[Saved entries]

▼

Lemma from_repr_rightmost_error_witness :
  digits_below (len_list [0; 1]) "01"
  /\ (forall k, (k < String.length "01")%nat -> exists p, npow 2 k = Returns p)
  /\ General.from_repr "7-01" 2 [0; 1] = Raises ValueError.
Proof.
  assert (Hs : digits_below (len_list [0; 1]) "01").
  { unfold digits_below. simpl.
    repeat constructor; eexists; (split; [reflexivity | reflexivity]). }
  assert (Hp : forall k, (k < String.length "01")%nat ->
                         exists p, npow 2 k = Returns p)
    by (intros k _; eexists; reflexivity).
  split; [exact Hs|]. split; [exact Hp|].
  apply (proj1 (@from_repr_rightmost_error Z _ "7" "-"%char "01"
                  2 [0; 1] Hs Hp)).
  reflexivity.
Defined.

Section Positional.
Context {C : Type} `{NumericLaws C}.

Lemma cmul_1_l (x : C) : cmul cone x = x.
Proof. rewrite cmul_comm. apply cmul_1_r. Qed.

Lemma cmul_0_r (x : C) : cmul x czero = czero.
Proof. rewrite cmul_comm. apply cmul_0_l. Qed.

Lemma cmul_add_distr_l (x y z : C) :
  cmul x (cadd y z) = cadd (cmul x y) (cmul x z).
Proof.
  rewrite cmul_comm, cmul_add_distr_r.
  now rewrite (cmul_comm y x), (cmul_comm z x).
Qed.

Lemma cpow_add (r : C) (n k : nat) :
  cpow r (n + k) = cmul (cpow r n) (cpow r k).
Proof.
  induction n as [|n IH]; simpl.
  - now rewrite cmul_1_l.
  - now rewrite IH, cmul_assoc.
Qed.

Lemma cpow_zero_succ (k : nat) : cpow czero (S k) = czero.
Proof. simpl. apply cmul_0_l. Qed.

Lemma sum_upto_add (n m : nat) (f : nat -> C) :
  sum_upto (n + m) f
  = cadd (sum_upto n f) (sum_upto m (fun k => f (n + k)%nat)).
Proof.
  induction m as [|m IH].
  - simpl. now rewrite Nat.add_0_r, cadd_0_r.
  - replace (n + S m)%nat with (S (n + m)) by lia. simpl.
    now rewrite IH, cadd_assoc.
Qed.

Lemma sum_upto_scale (m : nat) (a : C) (g : nat -> C) :
  sum_upto m (fun k => cmul a (g k)) = cmul a (sum_upto m g).
Proof.
  induction m as [|m IH]; simpl.
  - now rewrite cmul_0_r.
  - now rewrite IH, cmul_add_distr_l.
Qed.

Lemma sum_upto_head (n : nat) (f : nat -> C) :
  (forall k, f (S k) = czero) -> sum_upto (S n) f = f 0%nat.
Proof.
  intros Hf. induction n as [|n IH].
  - simpl. apply cadd_0_l.
  - change (sum_upto (S (S n)) f) with (cadd (sum_upto (S n) f) (f (S n))).
    now rewrite IH, Hf, cadd_0_r.
Qed.

Lemma term_in_app_left (l2 l1 : list ascii) (r : C) (symbols : list C) (k : nat) :
  (k < List.length l2)%nat ->
  term_in (l2 ++ l1) r symbols k = term_in l2 r symbols k.
Proof.
  intros Hk. unfold term_in, digit_in. now rewrite nth_error_app1 by exact Hk.
Qed.

Lemma term_in_app_right (l2 l1 : list ascii) (r : C) (symbols : list C) (k : nat) :
  term_in (l2 ++ l1) r symbols (List.length l2 + k)
  = cmul (cpow r (List.length l2)) (term_in l1 r symbols k).
Proof.
  unfold term_in, digit_in. rewrite nth_error_app2 by lia.
  replace (List.length l2 + k - List.length l2)%nat with k by lia.
  rewrite cpow_add.
  set (sym := symbol_at symbols _).
  rewrite (cmul_assoc sym), (cmul_comm sym), <- cmul_assoc.
  reflexivity.
Qed.

Lemma length_reversed (s : string) : List.length (reversed s) = String.length s.
Proof. unfold reversed. now rewrite length_rev, length_list_ascii. Qed.

Lemma reversed_app (s1 s2 : string) :
  reversed (s1 ++ s2) = reversed s2 ++ reversed s1.
Proof.
  unfold reversed. now rewrite list_ascii_of_string_app, rev_app_distr.
Qed.

(** The sum of a concatenation: the left part is shifted by the length of
    the right part. *)
Lemma radix_sum_app (s1 s2 : string) (r : C) (symbols : list C) :
  radix_sum (s1 ++ s2) r symbols
  = cadd (radix_sum s2 r symbols)
         (cmul (cpow r (String.length s2)) (radix_sum s1 r symbols)).
Proof.
  rewrite !radix_sum_reversed. rewrite reversed_app.
  rewrite string_length_app, Nat.add_comm.
  rewrite <- !length_reversed.
  rewrite sum_upto_add. f_equal.
  - apply sum_upto_ext. intros k Hk. now apply term_in_app_left.
  - rewrite <- sum_upto_scale. apply sum_upto_ext. intros k _.
    apply term_in_app_right.
Qed.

▲

THE TASK => Write out every record, exactly as written.

YOUR RESPONSE =>
Lemma from_repr_rightmost_error_witness :
  digits_below (len_list [0; 1]) "01"
  /\ (forall k, (k < String.length "01")%nat -> exists p, npow 2 k = Returns p)
  /\ General.from_repr "7-01" 2 [0; 1] = Raises ValueError.
Proof.
  assert (Hs : digits_below (len_list [0; 1]) "01").
  { unfold digits_below. simpl.
    repeat constructor; eexists; (split; [reflexivity | reflexivity]). }
  assert (Hp : forall k, (k < String.length "01")%nat ->
                         exists p, npow 2 k = Returns p)
    by (intros k _; eexists; reflexivity).
  split; [exact Hs|]. split; [exact Hp|].
  apply (proj1 (@from_repr_rightmost_error Z _ "7" "-"%char "01"
                  2 [0; 1] Hs Hp)).
  reflexivity.
Defined.

Section Positional.
Context {C : Type} `{NumericLaws C}.

Lemma cmul_1_l (x : C) : cmul cone x = x.
Proof. rewrite cmul_comm. apply cmul_1_r. Qed.

Lemma cmul_0_r (x : C) : cmul x czero = czero.
Proof. rewrite cmul_comm. apply cmul_0_l. Qed.

Lemma cmul_add_distr_l (x y z : C) :
  cmul x (cadd y z) = cadd (cmul x y) (cmul x z).
Proof.
  rewrite cmul_comm, cmul_add_distr_r.
  now rewrite (cmul_comm y x), (cmul_comm z x).
Qed.

Lemma cpow_add (r : C) (n k : nat) :
  cpow r (n + k) = cmul (cpow r n) (cpow r k).
Proof.
  induction n as [|n IH]; simpl.
  - now rewrite cmul_1_l.
  - now rewrite IH, cmul_assoc.
Qed.

Lemma cpow_zero_succ (k : nat) : cpow czero (S k) = czero.
Proof. simpl. apply cmul_0_l. Qed.

Lemma sum_upto_add (n m : nat) (f : nat -> C) :
  sum_upto (n + m) f
  = cadd (sum_upto n f) (sum_upto m (fun k => f (n + k)%nat)).
Proof.
  induction m as [|m IH].
  - simpl. now rewrite Nat.add_0_r, cadd_0_r.
  - replace (n + S m)%nat with (S (n + m)) by lia. simpl.
    now rewrite IH, cadd_assoc.
Qed.

Lemma sum_upto_scale (m : nat) (a : C) (g : nat -> C) :
  sum_upto m (fun k => cmul a (g k)) = cmul a (sum_upto m g).
Proof.
  induction m as [|m IH]; simpl.
  - now rewrite cmul_0_r.
  - now rewrite IH, cmul_add_distr_l.
Qed.

Lemma sum_upto_head (n : nat) (f : nat -> C) :
  (forall k, f (S k) = czero) -> sum_upto (S n) f = f 0%nat.
Proof.
  intros Hf. induction n as [|n IH].
  - simpl. apply cadd_0_l.
  - change (sum_upto (S (S n)) f) with (cadd (sum_upto (S n) f) (f (S n))).
    now rewrite IH, Hf, cadd_0_r.
Qed.

Lemma term_in_app_left (l2 l1 : list ascii) (r : C) (symbols : list C) (k : nat) :
  (k < List.length l2)%nat ->
  term_in (l2 ++ l1) r symbols k = term_in l2 r symbols k.
Proof.
  intros Hk. unfold term_in, digit_in. now rewrite nth_error_app1 by exact Hk.
Qed.

Lemma term_in_app_right (l2 l1 : list ascii) (r : C) (symbols : list C) (k : nat) :
  term_in (l2 ++ l1) r symbols (List.length l2 + k)
  = cmul (cpow r (List.length l2)) (term_in l1 r symbols k).
Proof.
  unfold term_in, digit_in. rewrite nth_error_app2 by lia.
  replace (List.length l2 + k - List.length l2)%nat with k by lia.
  rewrite cpow_add.
  set (sym := symbol_at symbols _).
  rewrite (cmul_assoc sym), (cmul_comm sym), <- cmul_assoc.
  reflexivity.
Qed.

Lemma length_reversed (s : string) : List.length (reversed s) = String.length s.
Proof. unfold reversed. now rewrite length_rev, length_list_ascii. Qed.

Lemma reversed_app (s1 s2 : string) :
  reversed (s1 ++ s2) = reversed s2 ++ reversed s1.
Proof.
  unfold reversed. now rewrite list_ascii_of_string_app, rev_app_distr.
Qed.

(** The sum of a concatenation: the left part is shifted by the length of
    the right part. *)
Lemma radix_sum_app (s1 s2 : string) (r : C) (symbols : list C) :
  radix_sum (s1 ++ s2) r symbols
  = cadd (radix_sum s2 r symbols)
         (cmul (cpow r (String.length s2)) (radix_sum s1 r symbols)).
Proof.
  rewrite !radix_sum_reversed. rewrite reversed_app.
  rewrite string_length_app, Nat.add_comm.
  rewrite <- !length_reversed.
  rewrite sum_upto_add. f_equal.
  - apply sum_upto_ext. intros k Hk. now apply term_in_app_left.
  - rewrite <- sum_upto_scale. apply sum_upto_ext. intros k _.
    apply term_in_app_right.
Qed.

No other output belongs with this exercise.